## INSTRUCTIONS FOR THE TASK
Print each line once more, unchanged, from the line holding "- pose proof (core_move" to the end of the listing below.

## DATA TO EXAMINE
>>>>
Lemma move_waiter_sent s w u2 d : q_sent (move_waiter s w u2 d) = q_sent s ++ [CondSignal w].
Proof. unfold move_waiter, shim_globals_futex_waiters_add. by repeat case_if. Qed.

Lemma move_waiter_set_chain s b l w u2 d : shaped s -> bucket b -> bucket d -> b <> d ->
  move_waiter (set_chain s b l) w u2 d = set_chain (move_waiter s w u2 d) b l.
Proof.
  intros Sh Hb Hd N. destruct (move_waiter_fields s w u2 d) as (A1 & A2 & A3 & A4).
  destruct (move_waiter_fields (set_chain s b l) w u2 d) as (B1 & B2 & B3 & B4).
  pose proof (move_waiter_sent s w u2 d) as A5. pose proof (move_waiter_sent (set_chain s b l) w u2 d) as B5.
  rewrite chain_set_chain, decide_False in B2 by done. unfold recharge in B4. rewrite !add_set_chain in B4.
  destruct (move_waiter (set_chain s b l) w u2 d). cbn in B1, B2, B3, B4, B5. subst. unfold set_chain. f_equal; try done.
  - rewrite A2. apply list_insert_insert_ne. intros E. apply N. by apply bucket_to_nat.
  - rewrite A4. unfold recharge, node. cbn. by case_if.
Qed.

Lemma core_cut_shaped s H P K b l : core (set_chain s b l) H P K -> shaped s.
Proof.
  intros C. pose proof (co_shaped _ _ _ _ C) as [L1 L2]. split; [|done]. unfold set_chain in L1. cbn in L1. by rewrite length_insert in L1.
Qed.

(** The node a walk is at. *)
Lemma walk_head s H P K b pre w l : bucket b -> core (set_chain s b (pre ++ w :: l)) H P K ->
  shaped s /\ chain (set_chain s b (pre ++ w :: l)) b = pre ++ w :: l /\ valid (set_chain s b (pre ++ w :: l)) w /\ (forall x, x ∈ l -> x <> w).
Proof.
  intros Hb C. pose proof (core_cut_shaped _ _ _ _ _ _ C) as Sh.
  assert (E : chain (set_chain s b (pre ++ w :: l)) b = pre ++ w :: l) by (rewrite chain_set_chain by done; by rewrite decide_True).
  split; [done|]. split; [done|]. split.
  - eapply core_valid; [exact C|exact Hb|]. rewrite E. apply elem_of_app. right. by left.
  - pose proof (co_chains _ _ _ _ C b Hb) as N. rewrite E in N. apply list.NoDup_app in N as (_ & _ & N). apply list.NoDup_cons in N as [N _]. by intros x X ->.
Qed.

Lemma core_wake_walk hits b l s H P K pre woken val kept n s' : bucket b ->
  core (set_chain s b (pre ++ l)) H P K -> wake_walk s hits l woken val = (kept, n, s') ->
  core (set_chain s' b (pre ++ kept)) H P K /\ quiet (set_chain s b (pre ++ l)) (set_chain s' b (pre ++ kept)).
Proof.
  intros Hb. revert s pre woken kept. induction l as [|w l IH]; intros s pre woken kept C; cbn [wake_walk]; [by intros [= <- <- <-]|].
  destruct (woken <? val); [|by intros [= <- <- <-]].
  destruct (walk_head _ _ _ _ _ _ _ _ Hb C) as (_ & E & V & _).
  destruct (hits (node s w)).
  - intros R. pose proof (core_wake1 _ _ _ _ _ _ _ _ C Hb E) as C'.
    pose proof (quiet_wake1 _ _ _ _ _ (co_shaped _ _ _ _ C) Hb V E) as Q.
    rewrite wake_node_set_chain, set_chain_twice in C', Q. destruct (IH _ _ _ _ C' R). split; [done|]. by etransitivity.
  - destruct (wake_walk s hits l woken val) as [[k n'] s1] eqn:R. intros [= <- <- <-].
    specialize (IH s (pre ++ [w]) woken k). rewrite <- !app_assoc in IH. cbn in IH. auto.
Qed.

Lemma core_wake_chain s H P K b hits val n s' : bucket b -> core s H P K -> wake_chain s b hits val = (n, s') ->
  core s' H P K /\ quiet s s'.
Proof.
  intros Hb C. unfold wake_chain. destruct (wake_walk _ _ _ _ _) as [[kept n'] s1] eqn:R. intros [= <- <-].
  pose proof (set_chain_id s b (co_shaped _ _ _ _ C) Hb) as E. rewrite <- E in C. rewrite <- E at 1.
  by apply (core_wake_walk _ _ _ _ _ _ _ [] _ _ _ _ _ Hb C R).
Qed.

Lemma requeue_meets_pi_ext s s' l u k : (forall x, x ∈ l -> node s' x = node s x) -> requeue_meets_pi s' l u k = requeue_meets_pi s l u k.
Proof.
  revert k. induction l as [|w l IH]; intros k E; [done|]. cbn. rewrite E by (by left).
  assert (G : forall k, requeue_meets_pi s' l u k = requeue_meets_pi s l u k) by (intros; apply IH; intros; apply E; by right). by rewrite !G.
Qed.

(** One round of the requeue walk. *)
Lemma core_shift1 s H P K b pre w l u2 : bucket b -> futex_uaddr_is_aligned u2 = true -> w_pub_follows (node s w) = true ->
  core (set_chain s b (pre ++ w :: l)) H P K ->
  let s1 := shift_waiter (b =? futex_hash u2) u2 (futex_hash u2) s w in
  let ch := if b =? futex_hash u2 then pre ++ w :: l else pre ++ l in
  core (set_chain s1 b ch) H P K /\ quiet (set_chain s b (pre ++ w :: l)) (set_chain s1 b ch).
Proof.
  intros Hb Al F C. destruct (walk_head _ _ _ _ _ _ _ _ Hb C) as (Sh & E & V & _).
  unfold shift_waiter. destruct (Z.eqb_spec b (futex_hash u2)) as [Eb|Nb]; cbv zeta.
  - split; [exact (core_rekey _ _ _ _ b w pre l u2 C Hb E F Al (eq_sym Eb))|exact (quiet_rekey _ w u2 V F)].
  - pose proof (core_move _ _ _ _ _ _ _ _ u2 C Hb E F Al (not_eq_sym Nb)) as C'.
    pose proof (quiet_move _ _ _ _ _ u2 _ (co_shaped _ _ _ _ C) Hb (futex_hash_bucket u2) V E F) as Q.
    rewrite move_waiter_set_chain, set_chain_twice in C', Q by (done || apply futex_hash_bucket). done.
Qed.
<<<<
## OUTPUT OF THE EXERCISE
  - pose proof (core_move _ _ _ _ _ _ _ _ u2 C Hb E F Al (not_eq_sym Nb)) as C'.
    pose proof (quiet_move _ _ _ _ _ u2 _ (co_shaped _ _ _ _ C) Hb (futex_hash_bucket u2) V E F) as Q.
    rewrite move_waiter_set_chain, set_chain_twice in C', Q by (done || apply futex_hash_bucket). done.
Qed.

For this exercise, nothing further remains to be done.